* REQUIRED ACTION
Copy out every line of the records where the string "repeat" occurs.
═══ DATA TO PROCESS ═══
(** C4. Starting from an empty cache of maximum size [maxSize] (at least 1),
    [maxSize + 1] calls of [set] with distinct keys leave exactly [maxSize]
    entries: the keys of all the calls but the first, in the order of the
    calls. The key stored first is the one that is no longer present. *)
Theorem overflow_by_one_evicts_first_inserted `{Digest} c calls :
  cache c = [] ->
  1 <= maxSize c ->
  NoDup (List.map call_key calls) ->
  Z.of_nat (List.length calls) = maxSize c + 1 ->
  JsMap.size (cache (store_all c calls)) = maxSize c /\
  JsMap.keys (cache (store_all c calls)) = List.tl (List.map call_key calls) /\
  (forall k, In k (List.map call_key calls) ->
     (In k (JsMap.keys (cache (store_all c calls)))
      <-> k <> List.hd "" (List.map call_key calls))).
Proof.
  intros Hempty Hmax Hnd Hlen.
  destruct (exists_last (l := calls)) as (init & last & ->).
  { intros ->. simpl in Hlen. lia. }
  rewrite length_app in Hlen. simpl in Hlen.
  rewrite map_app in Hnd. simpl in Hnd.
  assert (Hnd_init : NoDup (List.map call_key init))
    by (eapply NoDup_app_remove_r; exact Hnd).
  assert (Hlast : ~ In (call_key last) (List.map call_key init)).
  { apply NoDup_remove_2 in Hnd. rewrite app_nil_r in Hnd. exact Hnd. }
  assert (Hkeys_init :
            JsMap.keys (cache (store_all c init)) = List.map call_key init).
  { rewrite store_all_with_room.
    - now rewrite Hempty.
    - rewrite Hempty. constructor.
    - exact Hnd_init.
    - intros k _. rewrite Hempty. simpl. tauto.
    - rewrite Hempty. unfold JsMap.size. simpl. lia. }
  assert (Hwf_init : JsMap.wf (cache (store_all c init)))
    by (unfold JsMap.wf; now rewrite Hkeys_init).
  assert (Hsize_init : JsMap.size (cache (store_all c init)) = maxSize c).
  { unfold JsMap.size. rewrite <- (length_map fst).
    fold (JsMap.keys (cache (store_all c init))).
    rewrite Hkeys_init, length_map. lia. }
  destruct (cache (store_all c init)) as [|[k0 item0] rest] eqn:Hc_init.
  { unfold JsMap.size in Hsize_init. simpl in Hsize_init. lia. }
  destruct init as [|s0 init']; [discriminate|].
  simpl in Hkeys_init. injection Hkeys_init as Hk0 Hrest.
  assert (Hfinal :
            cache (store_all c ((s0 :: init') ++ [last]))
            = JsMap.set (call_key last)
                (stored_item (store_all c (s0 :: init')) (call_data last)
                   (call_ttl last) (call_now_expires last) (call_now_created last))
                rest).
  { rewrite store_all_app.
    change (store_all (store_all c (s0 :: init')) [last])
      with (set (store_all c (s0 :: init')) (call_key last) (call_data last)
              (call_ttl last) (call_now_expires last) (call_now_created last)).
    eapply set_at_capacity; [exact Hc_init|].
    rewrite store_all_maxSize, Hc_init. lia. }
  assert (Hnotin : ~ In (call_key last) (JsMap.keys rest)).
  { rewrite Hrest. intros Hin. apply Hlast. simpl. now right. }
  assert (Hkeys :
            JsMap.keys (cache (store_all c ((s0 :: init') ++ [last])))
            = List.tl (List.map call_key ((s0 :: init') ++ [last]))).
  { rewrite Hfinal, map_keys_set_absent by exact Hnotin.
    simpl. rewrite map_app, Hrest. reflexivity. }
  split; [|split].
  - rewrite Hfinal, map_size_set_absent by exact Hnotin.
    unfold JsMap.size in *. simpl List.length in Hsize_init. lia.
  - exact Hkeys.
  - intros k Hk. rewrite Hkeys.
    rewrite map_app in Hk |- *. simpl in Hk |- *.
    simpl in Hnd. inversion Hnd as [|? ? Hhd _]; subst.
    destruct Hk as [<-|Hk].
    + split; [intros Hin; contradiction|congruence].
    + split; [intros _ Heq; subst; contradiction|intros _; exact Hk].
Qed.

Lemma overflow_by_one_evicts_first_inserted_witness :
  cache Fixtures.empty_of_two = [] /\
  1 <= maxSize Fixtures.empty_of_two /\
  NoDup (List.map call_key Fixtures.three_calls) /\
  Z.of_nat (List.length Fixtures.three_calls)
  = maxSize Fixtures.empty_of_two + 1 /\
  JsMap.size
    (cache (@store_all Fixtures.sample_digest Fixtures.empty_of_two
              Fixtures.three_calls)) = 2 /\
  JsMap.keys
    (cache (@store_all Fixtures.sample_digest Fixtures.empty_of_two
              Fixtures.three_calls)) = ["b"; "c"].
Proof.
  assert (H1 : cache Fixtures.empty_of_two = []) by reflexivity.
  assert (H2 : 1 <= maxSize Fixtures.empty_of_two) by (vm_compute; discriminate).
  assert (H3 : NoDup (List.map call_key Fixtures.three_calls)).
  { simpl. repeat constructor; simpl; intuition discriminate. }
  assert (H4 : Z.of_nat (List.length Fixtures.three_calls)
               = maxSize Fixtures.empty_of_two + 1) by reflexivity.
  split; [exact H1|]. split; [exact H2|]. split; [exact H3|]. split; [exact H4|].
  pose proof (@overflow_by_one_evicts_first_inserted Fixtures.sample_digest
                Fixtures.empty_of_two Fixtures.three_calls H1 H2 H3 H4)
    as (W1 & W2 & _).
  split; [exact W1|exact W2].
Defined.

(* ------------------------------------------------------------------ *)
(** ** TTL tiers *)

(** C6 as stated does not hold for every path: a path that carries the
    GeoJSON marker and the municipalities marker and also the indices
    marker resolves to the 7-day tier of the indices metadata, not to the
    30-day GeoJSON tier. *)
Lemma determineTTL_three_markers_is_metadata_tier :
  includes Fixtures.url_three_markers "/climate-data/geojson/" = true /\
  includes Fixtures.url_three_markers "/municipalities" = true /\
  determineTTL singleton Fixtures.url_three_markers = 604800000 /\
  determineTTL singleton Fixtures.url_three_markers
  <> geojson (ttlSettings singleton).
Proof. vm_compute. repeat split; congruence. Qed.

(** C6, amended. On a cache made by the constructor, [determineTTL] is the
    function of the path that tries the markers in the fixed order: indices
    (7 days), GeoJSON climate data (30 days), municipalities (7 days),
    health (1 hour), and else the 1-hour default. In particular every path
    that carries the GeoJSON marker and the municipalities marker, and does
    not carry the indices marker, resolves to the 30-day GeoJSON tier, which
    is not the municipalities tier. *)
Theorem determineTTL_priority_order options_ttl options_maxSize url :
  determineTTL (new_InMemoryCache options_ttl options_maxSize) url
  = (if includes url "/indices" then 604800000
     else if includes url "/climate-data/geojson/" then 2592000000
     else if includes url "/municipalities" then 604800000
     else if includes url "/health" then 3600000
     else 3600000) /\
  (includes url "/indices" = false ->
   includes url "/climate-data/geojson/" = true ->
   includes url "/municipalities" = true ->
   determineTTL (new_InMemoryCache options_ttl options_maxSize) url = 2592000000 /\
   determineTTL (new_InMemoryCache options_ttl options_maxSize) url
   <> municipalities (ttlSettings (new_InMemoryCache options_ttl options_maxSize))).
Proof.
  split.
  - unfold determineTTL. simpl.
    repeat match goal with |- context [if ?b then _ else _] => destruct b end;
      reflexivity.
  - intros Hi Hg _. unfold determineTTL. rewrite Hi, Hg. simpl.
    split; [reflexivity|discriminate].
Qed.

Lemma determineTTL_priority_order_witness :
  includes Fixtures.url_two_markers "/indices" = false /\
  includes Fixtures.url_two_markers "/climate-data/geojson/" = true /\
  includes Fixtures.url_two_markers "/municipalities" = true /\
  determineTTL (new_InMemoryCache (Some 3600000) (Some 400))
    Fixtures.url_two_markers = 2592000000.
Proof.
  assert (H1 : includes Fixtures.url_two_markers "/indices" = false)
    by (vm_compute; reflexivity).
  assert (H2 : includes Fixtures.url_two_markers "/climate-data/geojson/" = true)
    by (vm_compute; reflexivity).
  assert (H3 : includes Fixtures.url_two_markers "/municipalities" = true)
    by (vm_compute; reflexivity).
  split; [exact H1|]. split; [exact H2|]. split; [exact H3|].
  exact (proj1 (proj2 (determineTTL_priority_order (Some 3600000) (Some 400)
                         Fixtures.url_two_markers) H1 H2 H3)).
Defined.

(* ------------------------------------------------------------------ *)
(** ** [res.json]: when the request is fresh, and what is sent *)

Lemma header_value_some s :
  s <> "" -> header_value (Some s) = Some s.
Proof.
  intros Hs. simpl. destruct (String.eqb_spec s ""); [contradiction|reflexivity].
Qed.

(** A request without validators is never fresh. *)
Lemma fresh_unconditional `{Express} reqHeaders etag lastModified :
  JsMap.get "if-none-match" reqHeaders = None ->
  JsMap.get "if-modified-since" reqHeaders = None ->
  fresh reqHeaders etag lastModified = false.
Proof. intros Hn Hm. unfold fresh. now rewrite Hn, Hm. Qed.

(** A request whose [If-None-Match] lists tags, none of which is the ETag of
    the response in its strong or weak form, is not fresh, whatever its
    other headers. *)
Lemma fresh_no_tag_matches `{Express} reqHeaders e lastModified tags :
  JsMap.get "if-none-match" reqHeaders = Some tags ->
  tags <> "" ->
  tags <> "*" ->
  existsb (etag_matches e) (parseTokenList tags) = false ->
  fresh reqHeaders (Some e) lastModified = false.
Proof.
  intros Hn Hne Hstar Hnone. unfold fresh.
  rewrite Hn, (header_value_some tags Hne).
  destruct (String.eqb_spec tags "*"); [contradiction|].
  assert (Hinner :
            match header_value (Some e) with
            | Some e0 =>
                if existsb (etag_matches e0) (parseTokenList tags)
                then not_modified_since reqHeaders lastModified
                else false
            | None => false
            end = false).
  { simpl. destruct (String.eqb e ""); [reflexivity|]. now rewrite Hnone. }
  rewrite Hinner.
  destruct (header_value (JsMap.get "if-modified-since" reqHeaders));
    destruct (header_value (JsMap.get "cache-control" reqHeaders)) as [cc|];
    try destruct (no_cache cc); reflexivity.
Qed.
═══
* OUTPUT FOR THIS TASK
  { simpl. repeat constructor; simpl; intuition discriminate. }
Proof. vm_compute. repeat split; congruence. Qed.
    repeat match goal with |- context [if ?b then _ else _] => destruct b end;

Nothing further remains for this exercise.